App user testing is one of the most reliable qualitative methods because it is the closest you’ll get to seeing people actually using the app. It’s extremely effective in helping you understand your users and improve your app. 

Every time I run app user tests, I uncover actionable insights that I never expected. It is truly invaluable. I once ran user tests for a workout app focused on an older target audience with a web-to-app signup flow. It helped us realize that even though we’d used a larger font they were still struggling to read it because of how much they increased the font size on their phone normally. We also discovered that even though the trainer was their age, they didn’t believe it. She looked too young and that was reducing the credibility of the app in their eyes—they were sick of the young trainers at the gym not understanding what they needed. These were insights we never would have gotten just from analyzing the quantitative data or looking at heatmaps and screen recordings.

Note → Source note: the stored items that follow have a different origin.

(** Lines 2615-2755. *)
Definition ort_slots_14 : list slot :=
  [ Slot "SessionOptionsAppendExecutionProvider_OpenVINO" R_status None [Par In_ "options" (Ptr (Ty "OrtSessionOptions"));
      Par In_ "provider_options" (Ptr (Const (Ty "OrtOpenVINOProviderOptions")))];
    Slot "SetGlobalDenormalAsZero" R_status None [Par Inout_ "tp_options" (Ptr (Ty "OrtThreadingOptions"))];
    Slot "CreateArenaCfg" R_status None [Par In_ "max_mem" (Ty "size_t");
      Par No_sal "arena_extend_strategy" (Ty "int"); Par No_sal "initial_chunk_size_bytes" (Ty "int");
      Par No_sal "max_dead_bytes_per_chunk" (Ty "int"); Par Outptr_ "out" (Ptr (Ptr (Ty "OrtArenaCfg")))];
    Slot "ReleaseArenaCfg" R_void None [Par Frees_ptr_opt_ "input" (Ptr (Ty "OrtArenaCfg"))];
    Slot "ModelMetadataGetGraphDescription" R_status None [Par In_ "model_metadata" (Ptr (Const (Ty "OrtModelMetadata")));
      Par Inout_ "allocator" (Ptr (Ty "OrtAllocator")); Par Outptr_ "value" (Ptr (Ptr (Ty "char")))];
    Slot "SessionOptionsAppendExecutionProvider_TensorRT" R_status None [Par In_ "options" (Ptr (Ty "OrtSessionOptions"));
      Par In_ "tensorrt_options" (Ptr (Const (Ty "OrtTensorRTProviderOptions")))];
    Slot "SetCurrentGpuDeviceId" R_status None [Par In_ "device_id" (Ty "int")];
    Slot "GetCurrentGpuDeviceId" R_status None [Par In_ "device_id" (Ptr (Ty "int"))];
    Slot "KernelInfoGetAttributeArray_float" R_status None [Par In_ "info" (Ptr (Const (Ty "OrtKernelInfo")));
      Par In_ "name" (Ptr (Const (Ty "char"))); Par Out_ "out" (Ptr (Ty "float"));
      Par Inout_ "size" (Ptr (Ty "size_t"))] ].

(** Lines 2756-2886. *)
Definition ort_slots_15 : list slot :=
  [ Slot "KernelInfoGetAttributeArray_int64" R_status None [Par In_ "info" (Ptr (Const (Ty "OrtKernelInfo")));
      Par In_ "name" (Ptr (Const (Ty "char"))); Par Out_ "out" (Ptr (Ty "int64_t"));
      Par Inout_ "size" (Ptr (Ty "size_t"))];
    Slot "CreateArenaCfgV2" R_status None [Par (In_reads_ "num_keys") "arena_config_keys" (Ptr (Const (Ptr (Const (Ty "char")))));
      Par (In_reads_ "num_keys") "arena_config_values" (Ptr (Const (Ty "size_t"))); Par In_ "num_keys" (Ty "size_t");
      Par Outptr_ "out" (Ptr (Ptr (Ty "OrtArenaCfg")))];
    Slot "AddRunConfigEntry" R_status None [Par Inout_ "options" (Ptr (Ty "OrtRunOptions"));
      Par In_z_ "config_key" (Ptr (Const (Ty "char"))); Par In_z_ "config_value" (Ptr (Const (Ty "char")))];
    Slot "CreatePrepackedWeightsContainer" R_status None [Par Outptr_ "out" (Ptr (Ptr (Ty "OrtPrepackedWeightsContainer")))];
    Slot "ReleasePrepackedWeightsContainer" R_void None [Par Frees_ptr_opt_ "input" (Ptr (Ty "OrtPrepackedWeightsContainer"))];
    Slot "CreateSessionWithPrepackedWeightsContainer" R_status None [Par In_ "env" (Ptr (Const (Ty "OrtEnv")));
      Par In_ "model_path" (Ptr (Const (Ty "ORTCHAR_T"))); Par In_ "options" (Ptr (Const (Ty "OrtSessionOptions")));
      Par Inout_ "prepacked_weights_container" (Ptr (Ty "OrtPrepackedWeightsContainer"));
      Par Outptr_ "out" (Ptr (Ptr (Ty "OrtSession")))] ].
(* ===== verification/Cxx.v ===== *)
(** * Cxx: the C++ of the ONNX Runtime wrapper headers

    A deep embedding of the fragment of C++ that onnxruntime_cxx_api.h and onnxruntime_cxx_inline.h are
    written in: expressions, statements, function definitions and class declarations.  Types are those of
    [OrtApi], a reference or rvalue reference at the outside is kept apart.  [static_assert], [using] inside
    a body and default arguments leave no trace; a call of a function pointer of [OrtApi], through
    [GetApi()] or a stored [OrtApi*], is [Slot_]. *)

From S2P Require Import Prelude OrtApi.

Inductive passing := ByValue | ByRef | ByMove.
Record cparam := Arg { a_pass : passing; a_ty : cty; a_name : string }.

#[warnings="-register-all"]
Inductive expr :=
| This                                        (* *this *)
| ThisPtr                                     (* this *)
| Member_ (f : string)                        (* this->f, or f *)
| Var (x : string)                            (* a parameter or local *)
| Name (n : string)                           (* an enumerator or constant *)
| Lit (s : string)                            (* a literal, nullptr, sizeof(...) *)
| Str (s : string)                            (* a string literal *)
| Addr (e : expr)
| Deref (e : expr)
| Cast (t : cty) (e : expr)
| New (t : cty) (args : list expr)            (* T(args), T{args}; the type is empty for {args} *)
| Slot_ (s : string) (args : list expr)       (* GetApi().s(args) *)
| Fun (f : string) (args : list expr)         (* a function, or a member function of *this *)
| Method (e : expr) (f : string) (args : list expr)
| Dot (e : expr) (f : string)                 (* e.f, e->f *)
| Index_ (e i : expr)
| Op (o : string) (args : list expr)
| Release (s : string).                       (* [](T* obj) { GetApi().s(obj); } *)

#[warnings="-register-all"]
Inductive stmt :=
| Decl (p : passing) (t : cty) (x : string) (init : option expr)
| Expr (e : expr)
| ThrowOnError (e : expr)
| ReturnOnFail (e : expr)                     (* ORT_CXX_RETURN_ON_API_FAIL *)
| Throw (args : list expr)                    (* ORT_CXX_API_THROW *)
| Assign (op : string) (l r : expr)
| If (c : expr) (t e : list stmt)
| For (init : list stmt) (c step : expr) (body : list stmt)
| ForEach (p : passing) (t : cty) (x : string) (e : expr) (body : list stmt)
| While (c : expr) (body : list stmt)
| Return (e : option expr).

(** A function with its member initializers; [f_ret] is empty for constructors and destructors. *)
Record func := Func {
  f_class : string;                           (* the class or namespace that qualifies the name *)
  f_name : string;
  f_ret : option (passing * cty);
  f_params : list cparam;
  f_const : bool;
  f_noexcept : bool;
  f_inits : list (string * list expr);
  f_body : list stmt }.

(** ** Equality of types *)

#[export] Instance cty_eq_dec : EqDecision cty.
Proof.
  refine (fix go (a b : cty) : Decision (a = b) :=
    match a, b with
    | Ty m, Ty n => cast_if (decide (m = n))
    | Const s, Const t => cast_if (go s t)
    | Ptr s, Ptr t => cast_if (go s t)
    | Fn r ps, Fn s qs =>
        cast_if_and (go r s)
          ((fix gos (ps qs : list cty) : Decision (ps = qs) :=
              match ps, qs with
              | [], [] => left eq_refl
              | p :: ps, q :: qs => cast_if_and (go p q) (gos ps qs)
              | _, _ => right _
              end) ps qs)
    | _, _ => right _
    end); try congruence; done.
Defined.
#[export] Instance passing_eq_dec : EqDecision passing.
Proof. solve_decision. Defined.

(** ** Classes *)

(** What a class derived from [detail::Base<...>] holds: the template parameter [T], an object it owns, or one
    it does not own ([Unowned<...>]), possibly [const]. *)
Inductive handle := TParam | Owned (c : string) | Unowned (const : bool) (c : string).

Inductive mdef := Outside | Defaulted | Deleted | Inside (inits : list (string * list expr)) (body : list stmt).

Record member := Member {
  m_static : bool;
  m_name : string;
  m_ret : option (passing * cty);
  m_params : list cparam;
  m_const : bool;
  m_noexcept : bool;
  m_def : mdef;
  m_wraps : option string }.                  (* the slot its comment says it wraps *)

Record cls := Class {
  k_name : string;
  k_base : option (string * handle);
  k_fields : list (string * cty);
  k_members : list member }.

That’s not to say that app user testing doesn’t come with unique challenges, as you’ll need to: 

  • Test across operating systems and platforms (iOS, Android, web, tablet)
  • Account for behavioral differences
  • Have them install it upfront and walk them through it as part of the test
  • Ideally, test in person to get closer to a real-life situation

The last one is key. Real-life scenarios and environments provide more accurate insights than remote testing, which can be tricky for less tech-savvy users. However, if you can’t do that, remote user testing or even unmoderated testing (where users go off and walk through the task themselves) is definitely an option.

You can run these with potential customers to get an unbiased view of your app or with existing customers to get feedback on both new and existing features.

My biggest tip is to keep it simple. Start with basic tools, like using a voice recorder if you’re meeting in person; fancy equipment truly isn’t necessary for impactful results.

My second tip would be to follow the step-by-step process we share here; good user testing starts in the preparation stage. You need to: 

  1. Set goals
  2. Recruit relevant users with incentives
  3. Prepare questions to ask before hand and the task you want them to run through
  4. Create a document for noting down findings, using tools like rainbow sheets
  5. Develop prototypes (mock ups of the changes) for further testing

Prototypes are another crucial part of your non-A/B testing toolkit as they allow you to build features far cheaper than implementing them directly and de-risk them further. However, they usually come a bit later in the process once you’ve conducted the qualitative research.

User interviews

While user testing involves walking through a specific scenario with a potential or existing customer, user interviews take the form of a conversation with your customers. This is especially valuable in understanding what matters to them, how they experience your app, and the role it plays in their life. 

If we go back to the previous example of the workout app for the older target audience. We only touched on their struggles with regular gyms by chance during the user testing, however, it was only with user interviews that we uncovered many more valuable insights into what mattered to them. We were originally talking all about building strength and balance, but through user interviews we actually uncovered that the real reason they were signing up was to keep up with their grandkids. They wanted to be able to play and lift up their grandkids, to not worry about their physical strength and stamina to keep up with them. This led to a/b tests via ads on messaging and once we saw this messaging won further testing of the landing page.I call these Jobs to be Done interviews, you are trying to uncover what they are trying to achieve with your app. I share some suggested questions here.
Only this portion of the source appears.